Judaism and Islam, Arabs and Jews, illustrate two different aspects of the human condition.

Whereas Islam was driven to validate itself through violence and destruction, and cement that validity through forced conversion and religious supremacism, Israel and the Jews stand as a rare example of the persistence of ideas despite indescribable hardships. Ideas which were practised by an ancient people west of the Jordan 1400 years before the birth of Mohammad.

The persistence of the Jewish State of Israel is testimony to the fixity of that idea, a possession deemed to be so very important during the first Exile, 1500 years before the birth of Islam.

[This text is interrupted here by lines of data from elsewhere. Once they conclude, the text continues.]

(** * heat.core.manipulations and heat.core.indexing

    A shallow embedding of [sort], [unique], [expand_dims] and [squeeze]
    from [src/heat/core/manipulations.py] and of [nonzero] from
    [src/heat/core/indexing.py].  The program is SPMD: every MPI rank
    runs the same function on its own chunk.  The embedding simulates all
    ranks at once: a per-rank value is a list indexed by rank, a collective
    call is a function on such a list, and point-to-point messages travel
    through an explicit mailbox.  Python exceptions are values of [result]. *)

From stdpp Require Import base list sorting strings pretty.
From Stdlib Require Import ZArith Lia.

(** ** Exceptions *)

Inductive exn : Set :=
| ValueError | IndexError | StopIteration | RuntimeError
| MPIError   (* a count or shape mismatch inside a communication call *)
| Hang.      (* a blocking receive that no send will ever match *)

Inductive result (A : Type) : Type :=
| Ok (x : A)
| Raise (e : exn).
Arguments Ok {A} x.
Arguments Raise {A} e.

#[global] Instance result_ret : MRet result := @Ok.
#[global] Instance result_bind : MBind result := λ A B f m,
  match m with Ok x => f x | Raise e => Raise e end.
#[global] Instance result_fmap : FMap result := λ A B f m,
  match m with Ok x => Ok (f x) | Raise e => Raise e end.

Definition is_ok {A} (m : result A) : bool :=
  match m with Ok _ => true | Raise _ => false end.

(** ** Python sequences *)

Module Py.

(** [l[i]] for a Python integer [i]: a negative index counts from the
    end, an index outside [-len, len) raises IndexError. *)
Definition index (len : nat) (i : Z) : result nat :=
  if decide (0 ≤ i < Z.of_nat len)%Z then Ok (Z.to_nat i)
  else if decide (- Z.of_nat len ≤ i < 0)%Z then Ok (Z.to_nat (Z.of_nat len + i))
  else Raise IndexError.

Definition getitem {A} (l : list A) (i : Z) : result A :=
  k ← index (length l) i;
  match l !! k with Some x => Ok x | None => Raise IndexError end.

Definition setitem {A} (l : list A) (i : Z) (x : A) : result (list A) :=
  k ← index (length l) i; Ok (<[k := x]> l).

(** [l[0:stop]]: a slice clamps its bound, it never raises. *)
Definition slice_to {A} (l : list A) (stop : Z) : list A :=
  if decide (0 ≤ stop)%Z then take (Z.to_nat stop) l
  else take (length l - Z.to_nat (- stop)) l.

(** [next(x for x in l if p(x))]: the first hit, StopIteration if none. *)
Definition next {A} (p : A → bool) (l : list A) : result A :=
  match List.find p l with Some x => Ok x | None => Raise StopIteration end.

(** [int(s)] on a string of decimal digits; the empty string and any
    other character raise ValueError. *)
Definition digit (c : Ascii.ascii) : option Z :=
  let n := Ascii.nat_of_ascii c in
  if decide (48 ≤ n ≤ 57) then Some (Z.of_nat (n - 48)) else None.

Fixpoint int_digits (acc : Z) (s : string) : result Z :=
  match s with
  | EmptyString => Ok acc
  | String c s' =>
      match digit c with
      | Some d => int_digits (10 * acc + d)%Z s'
      | None => Raise ValueError
      end
  end.

Definition int (s : string) : result Z :=
  match s with
  | EmptyString => Raise ValueError
  | _ => int_digits 0 s
  end.

(** [str(n)] for a non-negative integer. *)
Definition str (n : nat) : string := pretty n.

(** [''.join(l)] *)
Definition join (l : list string) : string := foldr String.append EmptyString l.

End Py.

(** ** Tags of the point-to-point exchange (lines 203 and 214)

    [int(''.join([str(el) for el in idx]))] where [idx] is the index tuple
    along the non-split dimensions: [idx[1:]] of the full index on the
    sending side, the index into [recv_amount] on the receiving side. *)

Definition tag_of (idx : list nat) : result Z :=
  Py.int (Py.join (Py.str <$> idx)).

(** Sender, line 203: [idx] ranges over [index_matrix], the split axis is
    position 0 of it. *)
Definition send_tag (idx : list nat) : result Z := tag_of (drop 1 idx).

(** Receiver, line 214: [idx] ranges over [recv_amount]. *)
Definition recv_tag (idx : list nat) : result Z := tag_of idx.

(** ** CLASSIFY (lines 156-159) *)

(** [operator.gt if descending else operator.lt] *)
Definition op_func (descending : bool) (x y : Z) : bool :=
  if descending then bool_decide (x > y)%Z else bool_decide (x < y)%Z.

(** [next(i for i in range(len(global_pivots) + 1)
          if i == len(global_pivots) or op_func(val, global_pivots[i][idx]))]
    with [pivots] the column [idx] of [global_pivots]. *)
Definition classify (descending : bool) (pivots : list Z) (val : Z) : result nat :=
  Py.next (λ i, bool_decide (i = length pivots)
                || match pivots !! i with
                   | Some p => op_func descending val p
                   | None => false
                   end)
          (seq 0 (length pivots + 1)).

(** ** Local torch tensors

    A contiguous tensor: its shape and its elements in row-major order.
    [np.ndenumerate] walks the elements in this order. *)

Record tensor := Tensor { shape : list nat; data : list Z }.

Definition numel (sh : list nat) : nat := foldr Nat.mul 1 sh.

Fixpoint unravel (sh : list nat) (k : nat) : list nat :=
  match sh with
  | [] => []
  | _ :: sh' => k / numel sh' :: unravel sh' (k mod numel sh')
  end.

Fixpoint ravel (sh idx : list nat) : nat :=
  match sh, idx with
  | _ :: sh', i :: idx' => i * numel sh' + ravel sh' idx'
  | _, _ => 0
  end.

Definition swap_axes {A} (d0 d1 : nat) (l : list A) : list A :=
  match l !! d0, l !! d1 with
  | Some x, Some y => <[d0 := y]> (<[d1 := x]> l)
  | _, _ => l
  end.

(** [t.transpose(d0, d1)] *)
Definition transpose (t : tensor) (d0 d1 : nat) : tensor :=
  let sh' := swap_axes d0 d1 (shape t) in
  Tensor sh' ((λ k, default 0%Z (data t !! ravel (shape t) (swap_axes d0 d1 (unravel sh' k))))
              <$> seq 0 (numel sh')).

The establishment of the State of Israel despite the exilic horrors visited on Jews is proof enough that it was the Jews and Judaism who were indigenous to the Levant. Jews who, despite being subjugated by Islamic imperialism in the Middle East and religious persecution across Europe, symbolised the power of hope in a faith which sustained an ancient indigenous people for millennia.

Today though, as Knudsen points out, Islamic imperialism in the Levant has given way to resurgent political Islam not because there is no Palestinian state, but simply in reaction to the crushing defeats visited on Arab forces by Israel in June 1967. The Six Day War spelled the end of pan-Arab nationalism, and it is no coincidence that the euphemistic narrative of the down-trodden nation of “Palestine” began in that decade…….

It is that seminal event of 1967 which led to the subsequent near catastrophic (for Israel) 1973 war and to the feature which defines Islamists of the 21st century. These Islamists now embrace publicly for the first time since Abu Bakrr in the 7th century AD, the concept of ijtehad: the independent reasoning and reinterpretation of the Quran and Islamic traditions and the need to reinterpret their holy scriptures and apply them to today’s world.

But that investigation will have to be shelved for another time.